What is required: Your job with the data below is to output exactly the lines from the one holding "E6 as [-> ->]. right." down to the one holding "Definition inked (m", both included, and no others.

(Stored data)

---

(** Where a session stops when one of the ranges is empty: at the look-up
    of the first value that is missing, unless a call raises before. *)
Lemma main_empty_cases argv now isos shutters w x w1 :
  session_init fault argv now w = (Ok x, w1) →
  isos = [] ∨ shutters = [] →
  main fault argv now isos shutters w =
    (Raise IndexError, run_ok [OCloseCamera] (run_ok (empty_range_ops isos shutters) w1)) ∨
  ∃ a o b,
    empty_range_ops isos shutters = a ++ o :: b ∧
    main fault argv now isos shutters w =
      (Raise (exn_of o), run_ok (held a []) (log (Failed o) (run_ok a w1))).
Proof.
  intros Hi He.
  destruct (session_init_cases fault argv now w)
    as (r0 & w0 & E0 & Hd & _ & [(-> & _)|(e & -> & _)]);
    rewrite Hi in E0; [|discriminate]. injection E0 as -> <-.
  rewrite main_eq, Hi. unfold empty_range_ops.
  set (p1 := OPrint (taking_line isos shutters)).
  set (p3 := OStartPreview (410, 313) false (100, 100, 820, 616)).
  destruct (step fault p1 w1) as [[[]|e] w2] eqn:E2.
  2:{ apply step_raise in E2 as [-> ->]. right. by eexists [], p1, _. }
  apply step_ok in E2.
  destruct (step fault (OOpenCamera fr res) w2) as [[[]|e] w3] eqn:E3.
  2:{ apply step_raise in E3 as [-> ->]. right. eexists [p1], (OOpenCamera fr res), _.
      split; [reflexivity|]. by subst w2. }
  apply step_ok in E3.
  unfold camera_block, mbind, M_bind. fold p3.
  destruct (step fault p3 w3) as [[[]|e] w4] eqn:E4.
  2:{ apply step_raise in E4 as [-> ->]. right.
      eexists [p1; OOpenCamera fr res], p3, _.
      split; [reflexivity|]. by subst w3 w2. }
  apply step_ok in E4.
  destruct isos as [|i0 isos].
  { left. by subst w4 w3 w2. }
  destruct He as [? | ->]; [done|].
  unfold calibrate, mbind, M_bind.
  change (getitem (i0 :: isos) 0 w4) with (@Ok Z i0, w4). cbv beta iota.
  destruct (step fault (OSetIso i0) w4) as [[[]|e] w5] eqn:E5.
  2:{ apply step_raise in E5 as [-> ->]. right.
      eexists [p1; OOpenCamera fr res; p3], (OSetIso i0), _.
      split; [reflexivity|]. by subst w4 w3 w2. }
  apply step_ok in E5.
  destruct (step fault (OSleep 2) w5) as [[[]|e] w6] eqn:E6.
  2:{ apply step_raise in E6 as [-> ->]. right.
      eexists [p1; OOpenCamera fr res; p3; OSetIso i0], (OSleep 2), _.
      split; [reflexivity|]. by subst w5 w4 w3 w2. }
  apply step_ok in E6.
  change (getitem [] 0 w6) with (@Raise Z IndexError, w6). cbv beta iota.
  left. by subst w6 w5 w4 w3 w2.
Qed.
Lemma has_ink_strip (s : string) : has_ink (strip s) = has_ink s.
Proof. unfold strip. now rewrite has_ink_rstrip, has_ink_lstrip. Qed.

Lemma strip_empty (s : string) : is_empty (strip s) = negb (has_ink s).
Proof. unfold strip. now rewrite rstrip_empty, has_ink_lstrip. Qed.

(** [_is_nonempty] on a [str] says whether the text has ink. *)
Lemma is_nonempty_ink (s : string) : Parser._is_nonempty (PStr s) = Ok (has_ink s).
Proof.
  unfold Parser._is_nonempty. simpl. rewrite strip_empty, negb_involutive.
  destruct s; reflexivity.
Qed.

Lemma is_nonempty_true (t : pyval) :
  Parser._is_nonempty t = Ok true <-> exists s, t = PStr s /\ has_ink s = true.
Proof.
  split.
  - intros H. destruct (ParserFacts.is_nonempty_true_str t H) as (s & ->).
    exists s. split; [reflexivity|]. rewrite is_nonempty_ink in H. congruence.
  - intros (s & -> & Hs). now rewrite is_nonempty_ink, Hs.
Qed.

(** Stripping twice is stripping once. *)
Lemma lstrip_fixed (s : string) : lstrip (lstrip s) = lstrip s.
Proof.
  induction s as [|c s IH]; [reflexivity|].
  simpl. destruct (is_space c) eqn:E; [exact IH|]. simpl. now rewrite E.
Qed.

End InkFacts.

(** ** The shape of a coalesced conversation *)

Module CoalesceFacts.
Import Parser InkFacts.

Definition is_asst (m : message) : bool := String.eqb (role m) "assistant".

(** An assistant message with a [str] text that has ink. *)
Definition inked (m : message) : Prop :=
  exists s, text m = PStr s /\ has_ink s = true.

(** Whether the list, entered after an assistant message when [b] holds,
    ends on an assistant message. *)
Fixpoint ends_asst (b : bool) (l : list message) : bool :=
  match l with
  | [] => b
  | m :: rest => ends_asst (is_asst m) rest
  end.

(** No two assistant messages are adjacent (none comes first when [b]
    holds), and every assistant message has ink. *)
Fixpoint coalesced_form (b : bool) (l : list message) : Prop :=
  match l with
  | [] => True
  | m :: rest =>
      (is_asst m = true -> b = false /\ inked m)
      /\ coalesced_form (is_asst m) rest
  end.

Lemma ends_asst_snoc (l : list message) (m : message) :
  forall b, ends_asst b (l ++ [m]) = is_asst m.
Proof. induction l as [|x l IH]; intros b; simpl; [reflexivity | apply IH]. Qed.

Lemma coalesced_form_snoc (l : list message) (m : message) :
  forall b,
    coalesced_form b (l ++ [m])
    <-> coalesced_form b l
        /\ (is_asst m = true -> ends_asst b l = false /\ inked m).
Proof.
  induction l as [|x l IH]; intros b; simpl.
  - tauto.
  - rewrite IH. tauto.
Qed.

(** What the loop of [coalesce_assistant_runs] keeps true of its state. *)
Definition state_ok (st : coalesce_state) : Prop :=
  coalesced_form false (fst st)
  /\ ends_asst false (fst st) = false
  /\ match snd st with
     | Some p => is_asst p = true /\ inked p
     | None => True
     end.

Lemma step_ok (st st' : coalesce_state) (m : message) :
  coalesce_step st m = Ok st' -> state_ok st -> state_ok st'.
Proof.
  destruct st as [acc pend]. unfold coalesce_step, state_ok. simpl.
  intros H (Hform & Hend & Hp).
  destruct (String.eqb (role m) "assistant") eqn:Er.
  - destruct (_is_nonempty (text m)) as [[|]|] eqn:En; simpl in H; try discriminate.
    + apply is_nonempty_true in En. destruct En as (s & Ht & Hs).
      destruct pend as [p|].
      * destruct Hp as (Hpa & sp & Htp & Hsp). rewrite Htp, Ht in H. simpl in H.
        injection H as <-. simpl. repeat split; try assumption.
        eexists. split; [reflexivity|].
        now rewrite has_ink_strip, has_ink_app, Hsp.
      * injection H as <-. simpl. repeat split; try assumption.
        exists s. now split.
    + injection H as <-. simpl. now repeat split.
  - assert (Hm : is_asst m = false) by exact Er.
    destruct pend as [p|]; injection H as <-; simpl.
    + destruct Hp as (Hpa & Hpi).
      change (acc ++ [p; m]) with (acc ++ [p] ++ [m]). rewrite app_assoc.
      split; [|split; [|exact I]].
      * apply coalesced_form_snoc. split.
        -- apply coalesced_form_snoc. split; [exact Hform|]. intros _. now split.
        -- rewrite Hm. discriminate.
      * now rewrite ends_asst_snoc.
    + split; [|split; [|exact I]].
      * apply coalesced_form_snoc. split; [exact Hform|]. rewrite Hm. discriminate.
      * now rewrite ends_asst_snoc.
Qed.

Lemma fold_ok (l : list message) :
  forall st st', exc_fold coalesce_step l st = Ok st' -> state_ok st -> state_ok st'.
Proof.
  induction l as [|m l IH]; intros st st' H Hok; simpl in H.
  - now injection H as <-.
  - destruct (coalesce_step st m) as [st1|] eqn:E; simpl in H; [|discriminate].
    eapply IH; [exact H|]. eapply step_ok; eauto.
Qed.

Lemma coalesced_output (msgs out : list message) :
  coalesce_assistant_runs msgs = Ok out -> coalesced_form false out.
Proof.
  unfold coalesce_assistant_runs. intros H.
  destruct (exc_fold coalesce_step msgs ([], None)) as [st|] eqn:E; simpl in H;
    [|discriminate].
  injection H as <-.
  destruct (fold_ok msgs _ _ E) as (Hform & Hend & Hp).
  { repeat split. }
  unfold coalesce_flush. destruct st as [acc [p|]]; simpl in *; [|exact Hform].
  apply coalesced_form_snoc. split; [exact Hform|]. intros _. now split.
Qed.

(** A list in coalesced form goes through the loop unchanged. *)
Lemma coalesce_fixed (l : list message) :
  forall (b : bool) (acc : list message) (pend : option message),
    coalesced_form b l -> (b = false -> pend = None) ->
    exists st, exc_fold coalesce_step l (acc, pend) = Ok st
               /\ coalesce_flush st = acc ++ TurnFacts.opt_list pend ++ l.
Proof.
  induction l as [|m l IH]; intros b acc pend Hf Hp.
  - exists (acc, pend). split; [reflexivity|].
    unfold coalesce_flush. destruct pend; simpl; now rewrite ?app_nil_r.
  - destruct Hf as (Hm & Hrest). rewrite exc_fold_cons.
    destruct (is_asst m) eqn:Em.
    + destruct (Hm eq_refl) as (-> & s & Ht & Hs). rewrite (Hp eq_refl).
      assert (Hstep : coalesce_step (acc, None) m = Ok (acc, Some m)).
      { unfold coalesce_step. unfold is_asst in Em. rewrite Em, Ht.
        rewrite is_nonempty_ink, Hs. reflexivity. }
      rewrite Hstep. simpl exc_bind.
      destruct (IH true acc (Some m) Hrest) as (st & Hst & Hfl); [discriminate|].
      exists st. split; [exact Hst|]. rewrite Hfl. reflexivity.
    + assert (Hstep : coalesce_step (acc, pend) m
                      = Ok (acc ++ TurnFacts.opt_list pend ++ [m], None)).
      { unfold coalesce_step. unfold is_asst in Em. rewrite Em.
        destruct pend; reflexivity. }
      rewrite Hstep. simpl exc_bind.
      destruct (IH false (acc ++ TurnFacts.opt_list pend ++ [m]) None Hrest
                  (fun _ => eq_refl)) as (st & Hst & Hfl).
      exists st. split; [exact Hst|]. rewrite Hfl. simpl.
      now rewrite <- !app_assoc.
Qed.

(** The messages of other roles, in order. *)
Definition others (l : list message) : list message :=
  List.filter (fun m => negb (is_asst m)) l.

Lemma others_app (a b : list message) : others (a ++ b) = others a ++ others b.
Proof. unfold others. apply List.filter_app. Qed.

---

Solved exercise:
  2:{ apply step_raise in E6 as [-> ->]. right.
      eexists [p1; OOpenCamera fr res; p3; OSetIso i0], (OSleep 2), _.
      split; [reflexivity|]. by subst w5 w4 w3 w2. }
  apply step_ok in E6.
  change (getitem [] 0 w6) with (@Raise Z IndexError, w6). cbv beta iota.
  left. by subst w6 w5 w4 w3 w2.
Qed.
Lemma has_ink_strip (s : string) : has_ink (strip s) = has_ink s.
Proof. unfold strip. now rewrite has_ink_rstrip, has_ink_lstrip. Qed.

Lemma strip_empty (s : string) : is_empty (strip s) = negb (has_ink s).
Proof. unfold strip. now rewrite rstrip_empty, has_ink_lstrip. Qed.

(** [_is_nonempty] on a [str] says whether the text has ink. *)
Lemma is_nonempty_ink (s : string) : Parser._is_nonempty (PStr s) = Ok (has_ink s).
Proof.
  unfold Parser._is_nonempty. simpl. rewrite strip_empty, negb_involutive.
  destruct s; reflexivity.
Qed.

Lemma is_nonempty_true (t : pyval) :
  Parser._is_nonempty t = Ok true <-> exists s, t = PStr s /\ has_ink s = true.
Proof.
  split.
  - intros H. destruct (ParserFacts.is_nonempty_true_str t H) as (s & ->).
    exists s. split; [reflexivity|]. rewrite is_nonempty_ink in H. congruence.
  - intros (s & -> & Hs). now rewrite is_nonempty_ink, Hs.
Qed.

(** Stripping twice is stripping once. *)
Lemma lstrip_fixed (s : string) : lstrip (lstrip s) = lstrip s.
Proof.
  induction s as [|c s IH]; [reflexivity|].
  simpl. destruct (is_space c) eqn:E; [exact IH|]. simpl. now rewrite E.
Qed.

End InkFacts.

(** ** The shape of a coalesced conversation *)

Module CoalesceFacts.
Import Parser InkFacts.

Definition is_asst (m : message) : bool := String.eqb (role m) "assistant".

(** An assistant message with a [str] text that has ink. *)
Definition inked (m : message) : Prop :=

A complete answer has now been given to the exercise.